Articulate the inherent value, benefit and time savings in a language that will resonate with executives. This demonstrates that you understand their world and what’s in it for them if the programme is successful.
#2 Specific examples
The most effective way to connect programme outcomes to achieving business goals is to use specific, relevant examples — whether about your company, competitors, recent events or other industry reports.
Cautionary tales are often also effective in making an impression on an audience. With cyber intrusions now commonplace, most leaders can easily demonstrate how a business objective could have benefited from additional security or how an event could have been prevented by heightened awareness.
#3 Measurable data
Show the need for a security awareness programme by using measurable, contextualised data. Having defensible qualitative or quantitative data points helps to articulate the effectiveness of your programme in the language the audience understands. This presents security as the management of business risks, rather than as a confrontation of cyberthreats.

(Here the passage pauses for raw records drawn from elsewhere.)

(** * Telegram loyalty bot: a Rocq model of [src/index.js] and
      [src/utils/loyalteez.js]

    The worker is a single asynchronous request handler.  It is embedded
    here as a function in a small monad that threads

    - the state that outlives one statement: the contents of the KV
      namespace, the module-level [cachedBotUsername], and the list of
      operations performed on the outside world so far (the trace);
    - exceptions, with the message of the thrown [Error].

    Everything the worker reads from the outside (HTTP responses of
    Telegram and of the rewards API, the clock) is supplied by a [world]
    oracle, so every theorem holds for all behaviours of the outside.

    JavaScript values are modelled by the type [value].  Strings are the
    UTF-8 bytes of the JavaScript string; the operations used by the
    worker ([startsWith], [includes], [split(" ")], [replace] of an ASCII
    character) agree on both representations for well-formed text.
    Numbers are restricted to the integers. *)

From Stdlib Require Import ZArith String Ascii List Bool Lia.
From stdpp Require Import gmap strings pretty list.

Open Scope Z_scope.
Set Warnings "-register-all".

(* ================================================================== *)
(** ** JavaScript values *)
(* ================================================================== *)

Module JS.

Inductive value : Type :=
| VUndef
| VNull
| VBool (b : bool)
| VNum (n : Z)
| VStr (s : string)
| VArr (items : list value)
| VObj (props : list (string * value)).

(** ToBoolean. *)
Definition truthy (v : value) : bool :=
  match v with
  | VUndef | VNull => false
  | VBool b => b
  | VNum n => negb (n =? 0)
  | VStr s => negb (String.eqb s "")
  | VArr _ | VObj _ => true
  end.

(** [a || b] on values whose evaluation has no effect. *)
Definition or_else (a b : value) : value := if truthy a then a else b.

(** ToString, as performed by a template literal, by [String(v)] and by
    [new Error(v)]. *)
Fixpoint to_string (v : value) : string :=
  match v with
  | VUndef => "undefined"
  | VNull => "null"
  | VBool true => "true"
  | VBool false => "false"
  | VNum n => pretty n
  | VStr s => s
  | VArr items =>
      (fix join (l : list value) : string :=
         match l with
         | [] => ""
         | x :: rest =>
             let sx := match x with
                       | VUndef | VNull => ""
                       | _ => to_string x
                       end in
             match rest with
             | [] => sx
             | _ :: _ => sx +:+ "," +:+ join rest
             end
         end) items
  | VObj _ => "[object Object]"
  end.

Give executives a reason to care about security. Find meaningful triggers for stakeholders that help them realise that effective security is good for all — the organisation, its executive, clients, shareholders and other external stakeholders, too.
Key takeaways
- Security awareness training plays a vital role in helping employees learn how to identify and prevent attacks.
- Lack of leadership support for security awareness training programmes can have significant impact on getting key messages across the organisation.
- Articulate inherent value, benefit and time savings in a language that will resonate with executives.
- Cautionary tales are often also effective in making an impression on an audience.
- Show the need for a security awareness programme by using measurable, contextualised data.
Most security awareness programmes, lack resources to fully engage the enterprise and are also undermined when they do not have executive sponsorship.